* **PROBLEM STATEMENT**: What you need to produce from the material below is an exact transcription of the lines from the one with "[] => (st, false)" through the one with "[error] at the", both included, and no other line.

* **DATA TO USE**:
(** [console.error(msg)] *)
Definition console_error (msg : string) : handler := log (ConsoleError msg).

(** [request.result.createObjectStore(name)], inside the version-change
    transaction of a database that has no store yet. *)
Definition createObjectStore (name : string) : handler :=
  log (CreateObjectStore name) >> set_idb (Some ∅).

(** [found_keys.push(v)] *)
Definition push (v : value) : handler := fun st =>
  (set_found_keys (found_keys st ++ [v]) >> log (Push v)) st.

(** [cursor.continue()] *)
Definition cursor_continue : handler := set_continued true >> log Continue.

Definition initial (d : option store) : state :=
  mkState d Pending Pending false [] false [].

(** ** The callbacks of the source *)

Record open_handlers : Type := {
  onupgradeneeded : handler;
  onsuccess : value -> handler;         (* argument: request.result *)
  onerror : value -> handler;           (* argument: request.error *)
  onblocked : handler
}.

Inductive request : Type :=
  | Get (key : string)
  | Put (v : value) (key : string)
  | Delete (key : string)
  | OpenCursor.

Inductive mode : Type := ReadOnly | ReadWrite.

Record tx_handlers : Type := {
  req_onsuccess : value -> handler;     (* argument: the request's result *)
  req_onerror : value -> handler;       (* argument: request.error *)
  tx_oncomplete : handler;
  tx_onerror : value -> handler;        (* argument: transaction.error *)
  tx_onabort : value -> handler         (* argument: transaction.error *)
}.

(** What the executor of [new Promise] sets up: a transaction on ["cache"]
    in some mode, one request, and the callbacks. *)
Record operation : Type := {
  op_mode : mode;
  op_request : request;
  op_handlers : tx_handlers
}.

(** cache.js lines 5-23 *)
Definition openGameDB : open_handlers := {|
  onupgradeneeded := createObjectStore "cache";
  onsuccess := fun result => resolve_open result;
  onerror := fun error => reject_open error;
  onblocked :=
    console_error
      "Database open blocked, likely by another tab. Please close other tabs and try again."
|}.

(** cache.js lines 32-44 *)
Definition loadCachedGame_op (key : string) : operation := {|
  op_mode := ReadOnly;
  op_request := Get key;
  op_handlers := {|
    req_onsuccess := fun result => resolve (js_or result VNull);
    req_onerror := fun error => reject error;
    tx_oncomplete := db_close;
    tx_onerror := fun _ => db_close;
    tx_onabort := fun _ => db_close
  |}
|}.

(** cache.js lines 55-77 *)
Definition saveGameToCache_op (blob : value) (key : string) : operation := {|
  op_mode := ReadWrite;
  op_request := Put blob key;
  op_handlers := {|
    req_onsuccess := fun _ => skip;
    req_onerror := fun error => reject error;
    tx_oncomplete := db_close >> resolve VUndefined;
    tx_onerror := fun txerror => db_close >> reject txerror;
    tx_onabort := fun txerror => db_close >> reject txerror
  |}
|}.

(** cache.js lines 87-106 *)
Definition deleteCachedGame_op (key : string) : operation := {|
  op_mode := ReadWrite;
  op_request := Delete key;
  op_handlers := {|
    req_onsuccess := fun _ => skip;
    req_onerror := fun error => reject error;
    tx_oncomplete := db_close >> resolve VUndefined;
    tx_onerror := fun txerror => db_close >> reject txerror;
    tx_onabort := fun txerror => db_close >> reject txerror
  |}
|}.

(** cache.js lines 115-142.  [res(found_keys)] hands over the array as it is
    when the transaction completes. *)
Definition listCachedVersions_op : operation := {|
  op_mode := ReadOnly;
  op_request := OpenCursor;
  op_handlers := {|
    req_onsuccess := fun cursor =>
      if truthy cursor then push (cursor_key cursor) >> cursor_continue else skip;
    req_onerror := fun error => reject error;
    tx_oncomplete := db_close >> (fun st => resolve (VArray (found_keys st)) st);
    tx_onerror := fun txerror => db_close >> reject txerror;
    tx_onabort := fun txerror => db_close >> reject txerror
  |}
|}.

(** ** The IndexedDB backend

    The browser's storage engine, as the source relies on it: which events
    reach which callback and in which order.  A fate fixes what the engine
    does, so that every run is a function of the stored data and the fates. *)

Module Backend.

(** [indexedDB.open("BalatroCacheDB", 1)] *)
Inductive open_fate : Type :=
  | OpenSucceeds (blocked_first : bool)
      (* [blocked_first]: a version change is held up by another
         connection, which then goes away *)
  | StaysBlocked                        (* the other connection never goes away *)
  | OpenFails (e : value)               (* the engine refuses to open *)
  | UpgradeFails (e : value).           (* the version-change transaction aborts *)

(** The events of an open request.  Version 1 is asked for: a database
    that is there already has it, so only an absent database is upgraded,
    and only an upgrade can be blocked or abort. *)
Definition open_script (fate : open_fate) (present : bool) : list event :=
  if present then
    match fate with
    | OpenFails e => [OpenError e]
    | _ => [OpenSuccess]
    end
  else
    match fate with
    | OpenSucceeds b => (if b then [Blocked] else []) ++ [UpgradeNeeded; OpenSuccess]
    | StaysBlocked => [Blocked]
    | OpenFails e => [OpenError e]
    | UpgradeFails e => [UpgradeNeeded; UpgradeAborted; OpenError e]
    end.

(** Fire one event at the open request.  [UpgradeAborted] has no callback
    in the source: the engine rolls the new database back. *)
Definition fire_open (h : open_handlers) (ev : event) : handler :=
  log (Fired ev) >>
  match ev with
  | Blocked => onblocked h
  | UpgradeNeeded => onupgradeneeded h
  | UpgradeAborted => set_idb None
  | OpenSuccess => onsuccess h VDatabase
  | OpenError e => onerror h e
  | _ => skip
  end.

Definition run_open (h : open_handlers) (evs : list event) : handler :=
  fun st => fold_left (fun s ev => fire_open h ev s) evs st.

Definition open_database (h : open_handlers) (fate : open_fate) : handler :=
  fun st => run_open h (open_script fate (bool_decide (is_Some (idb st)))) st.

(** A transaction with one request. *)
Inductive tx_fate : Type :=
  | Commits
  | RequestFails (after : nat) (e : value)
      (* the request fails with [e] once [after] results were delivered *)
  | AbortedPending (after : nat) (e : value)
      (* the transaction is aborted with [e] while the request is pending *)
  | CommitFails (e : value).            (* the request is served, the commit fails *)

Definition failure_point (fate : tx_fate) : option nat :=
  match fate with
  | RequestFails n _ | AbortedPending n _ => Some n
  | Commits | CommitFails _ => None
  end.

(** [request.error] when the request fails. *)
Definition request_error (fate : tx_fate) : value :=
  match fate with
  | RequestFails _ e => e
  | _ => VError "AbortError"
  end.

(** [transaction.error] while the request's error event bubbles: still
    [null] when the failed request is what will abort the transaction. *)
Definition bubbling_error (fate : tx_fate) : value :=
  match fate with
  | AbortedPending _ e => e
  | _ => VNull
  end.

(** [transaction.error] when the abort event fires. *)
Definition abort_error (fate : tx_fate) : value :=
  match fate with
  | RequestFails _ e | AbortedPending _ e | CommitFails e => e
  | Commits => VNull
  end.

(** Writing requests throw in a read-only transaction. *)
Definition allowed (m : mode) (r : request) : bool :=
  match m, r with
  | ReadOnly, Put _ _ | ReadOnly, Delete _ => false
  | _, _ => true
  end.

Definition key_le (a b : string) : Prop := String.leb a b = true.

#[global] Instance key_le_dec : RelDecision key_le.
Proof. intros a b. unfold key_le. apply _. Defined.

(** The keys of the store, in the ascending order a cursor visits them. *)
Definition store_keys (m : store) : list string :=
  merge_sort key_le (elements (dom m)).

(** The results a request delivers, one success event each: a cursor
    request delivers a cursor per key, then [null]. *)
Definition results (r : request) (m : store) : list value :=
  match r with
  | Get k => [default VUndefined (m !! k)]
  | Put _ k => [VStr k]
  | Delete _ => [VUndefined]
  | OpenCursor => map VCursor (store_keys m) ++ [VNull]
  end.

(** What the request does to the store once the transaction commits. *)
Definition apply_request (r : request) (m : store) : store :=
  match r with
  | Put v k => <[k := v]> m
  | Delete k => delete k m
  | Get _ | OpenCursor => m
  end.

(** Deliver results until the list ends, the callback stops asking for
    more ([cursor.continue()] not called), or the failure strikes.  The
    boolean tells whether the request failed. *)
Fixpoint deliver (on_success : value -> handler) (rs : list value)
    (budget : option nat) (st : state) : state * bool :=
  match rs with
  | [] => (st, false)
  | r :: rs' =>
      match budget with
      | Some O => (st, true)
      | _ =>
          let st' := (set_continued false >> log (Fired (ReqSuccess r))
                      >> on_success r) st in
          if continued st' then deliver on_success rs' (Nat.pred <$> budget) st'
          else (st', false)
      end
  end.

(** Run the executor's transaction to its end.  A failed request fires
    [error] at the request, which bubbles to the transaction, and the
    transaction aborts; an abort leaves the store as it was. *)
Definition run_transaction (op : operation) (fate : tx_fate) : handler :=
  fun st =>
  match idb st with
  | None => reject (VError "NotFoundError") st
  | Some m =>
      if allowed (op_mode op) (op_request op) then
        let h := op_handlers op in
        let '(st1, failed) :=
          deliver (req_onsuccess h) (results (op_request op) m)
                  (failure_point fate) st in
        if failed then
          (log (Fired (ReqError (request_error fate)))
           >> req_onerror h (request_error fate)
           >> log (Fired TxError) >> tx_onerror h (bubbling_error fate)
           >> log (Fired TxAbort) >> tx_onabort h (abort_error fate)) st1
        else
          match fate with
          | CommitFails e => (log (Fired TxAbort) >> tx_onabort h e) st1
          | _ =>
              (set_idb (Some (apply_request (op_request op) m))
               >> log (Fired TxComplete) >> tx_oncomplete h) st1
          end
      else
        (reject (VError "ReadOnlyError") >> log (Fired TxComplete)) st
  end.

End Backend.

Export Backend.

(** ** The exported functions *)

(** [const db = await openGameDB(); return new Promise(executor)]: a failed
    open rejects the caller's promise, an open that never settles leaves it
    pending, and otherwise the executor's transaction runs. *)
Definition async_call (op : operation) (ofate : open_fate) (tfate : tx_fate)
    (d : option store) : state :=
  let st := open_database openGameDB ofate (initial d) in
  match open_promise st with
  | Fulfilled _ => run_transaction op tfate st
  | Rejected e => reject e st
  | Pending => st
  end.
Ltac split_on H :=
  match type of H with
  | context [if ?b then _ else _] => destruct b eqn:?
  | context [match ?x with _ => _ end] =>
      lazymatch x with
      | context [match _ with _ => _ end] => fail
      | context [if _ then _ else _] => fail
      | _ => destruct x eqn:?
      end
  end.

Ltac sm_simpl H :=
  cbn [state_machine.state state_machine._request_state
       state_machine._startup_step state_machine._shutdown_step
       state_machine._state_entry_time state_machine.logged
       state_machine.time_in_state state_machine._TRANSITIONS
       existsb state_machine.LACTState_eqb negb orb andb
       state_machine.set_state state_machine.set_state_entry_time
       state_machine.set_startup_step state_machine.set_shutdown_step
       state_machine.set_request_state state_machine.log] in H.

Ltac run_sm H :=
  repeat first
    [ progress (unfold_method H)
    | progress (rewrite ?andb_false_r, ?andb_true_r in H)
    | progress (sm_simpl H)
    | split_on H ].

Ltac run_sm_using H rew :=
  repeat first
    [ progress (unfold_method H)
    | progress (rewrite ?andb_false_r, ?andb_true_r in H)
    | progress (sm_simpl H)
    | progress (ds_simpl_in H)
    | progress rew
    | split_on H ].

(** Use the outcomes of the tests made along a path. *)
Ltac rewrite_conds :=
  repeat match goal with
         | E : ?b = true |- context [?b] => rewrite E
         | E : ?b = false |- context [?b] => rewrite E
         end.

Ltac unfold_handlers H :=
  unfold state_machine.handler,
    state_machine._handle_idle, state_machine._handle_startup,
    state_machine._handle_running, state_machine._handle_divert,
    state_machine._handle_proving, state_machine._handle_shutdown,
    state_machine._handle_estop, state_machine._transition in H.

* **RESPONSE BELOW**:
  | [] => (st, false)
  | r :: rs' =>
      match budget with
      | Some O => (st, true)
      | _ =>
          let st' := (set_continued false >> log (Fired (ReqSuccess r))
                      >> on_success r) st in
          if continued st' then deliver on_success rs' (Nat.pred <$> budget) st'
          else (st', false)
      end
  end.

(** Run the executor's transaction to its end.  A failed request fires
    [error] at the request, which bubbles to the transaction, and the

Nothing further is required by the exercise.